The crowd size assembled along the river banks might have thrilled Indianapolis Motor Speedway event promoters, who said last year they were considering bringing the unique air race to the Speedway as part of the track’s centennial celebration.
Red Bull Air Race officials reported that 170,000 paid to attend the two-day event, while the Free-Press reported another 500,000 or so crammed every square inch of the river bank on the Detroit and Canada sides to watch the sky-bound race unpaid. Crowd estimates came from the Detroit Police Department, Windsor Police Department and General Motors Security officials, said Red Bull Communications Manager Maddy Stephens.
“It was amazing,” Stephens said. “It shows there is a Midwest audience.”
The inaugural Detroit race followed the first U.S. stop of the 2008 series in San Diego on May 3 and 4, where it returned for a second year with 120,000 spectators. The Red Bull Air Race World Series has been extremely popular for several years in places like Rio de Janeiro and other markets worldwide. It is just taking off in the U.S.
The 5-year-old airplane racing circuit is hyped for combining the intrigue of a high-wire circus act, thrills of an alpine ski race, and cutting-edge technology of Formula One auto racing.

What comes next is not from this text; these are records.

(** A read of the keyboard, whatever goes on while it waits. *)
Lemma lives_read_line s v acts l rest buf n :
  lives s v -> u_input v = (acts, l) :: rest -> 0 <= n -> len (taken l n) <= len buf ->
  exists s', ece391_read (Syscalls := calls) 0 buf 0 n s = Some (len (taken l n), splice buf 0 (taken l n), s') /\
    lives s' (took acts rest v).
Proof.
  intros Hl Hin Hn Hb. destruct (lives_first s v Hfair Hcalm Hl) as (k & E & Hl1).
  destruct (lives_expects _ _ _ _ _ Hl1 Hin) as (y & ys & Ey & -> & -> & -> & Hgood & Hgoods). cbn [snd] in Ey.
  destruct Hl1 as (Hatt & tr & Hld). pose proof Hld as [_ HS Hv Hacts Hdr Hq]. cbn [fst snd] in *. set (O := after F tr.*2 O0) in *.
  destruct Hgood as (Hnl & Hbytes & Hlen & Hy). destruct (Hy k O HS (se_running _ _ Hv) (se_pid _ _ Hv) Hq)
    as (Hts & Hl1 & Hlate & Hl2 & Hline & Hli & Hq2).
  set (O1 := after_turns F (waits y k) O) in *. set (O2 := after_turns F (late y k) O1) in *.
  destruct (read_after_turns A B F room d0 HB k O (waits y k) (late y k) patience patience buf n HS Hn Hts Hl1 Hlate Hl2)
    as (k2 & HS2 & Hu & Er).
  destruct (served_read_line A B F room d0 k2 O2 buf n HS2 Hn Hl2) as (a & b & k' & Ec & [-> ->] & HS'); [by rewrite Hline|].
  apply run_call_read in Ec. rewrite Hline in Ec.
  exists (k', mkPace (call_count (later s.2)) ys). split.
  - cbn [ece391_read preempted_calls]. rewrite E. cbn [mbind option_bind]. unfold attend. rewrite Ey. cbn [Z.eqb].
    change (drop (Z.to_nat 0) buf) with buf. change (take (Z.to_nat 0) buf) with (@nil Z).
    fold O1 in Er. rewrite Er, Ec. done.
  - split.
    + split; cbn [snd typists]; [exact Hgoods|done|]. intros H0. pose proof (at_none _ _ Hatt H0) as Hno. cbn in Ey, Hno. congruence.
    + exists (tr ++ (pair false <$> concat (waits y k) ++ concat (late y k)) ++ [(true, Call (Read 0 buf n))]). cbn [fst].
      assert (forall es : list os_event, (pair false <$> es).*2 = es) as Eo
        by (intros es; rewrite <- list_fmap_compose; apply list_fmap_id).
      assert (after F ((tr ++ (pair false <$> concat (waits y k) ++ concat (late y k)) ++ [(true, Call (Read 0 buf n))]).*2) O0 =
        next_call F (Read 0 buf n) O2) as EO.
      { rewrite (fmap_app snd), (fmap_app snd), Eo, !after_app. fold O. by rewrite <- !after_turns_concat. }
      split; rewrite ?EO; [|exact HS'| | | |exact Hq2].
      * intros H0. pose proof (at_none _ _ Hatt H0) as Hno. cbn in Ey, Hno. congruence.
      * apply (sees_read O); [exact Hv|by rewrite <- (se_running _ _ Hv)| | |exact Hli].
        -- unfold O2, O1. by rewrite (turns_pass_running false), (turns_pass_running true), (se_running _ _ Hv).
        -- exact (own_seat k O HS (se_running _ _ Hv) (se_pid _ _ Hv)).
      * rewrite !printed_app, printed_others, <- Hacts. unfold took. cbn [u_acts printed output app].
        by rewrite said_app.
      * rewrite !drawn_app, drawn_others, <- Hdr. unfold took. cbn [u_acts drawn stores app].
        by rewrite drawn_in_app.
Qed.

IMS officials in February tabled the idea of hosting an air race so it could focus on the debut of the MotoGP motorcycle race this fall, the possible return of a Formula One race, and special projects surrounding its 2009 centennial. The Speedway’s centennial celebrations will extend through 2011.
Red Bull still has interest in the Indianapolis market, Stephens said, and IMS officials haven’t totally ruled it out. The crowds in Detroit certainly didn’t dampen local interest.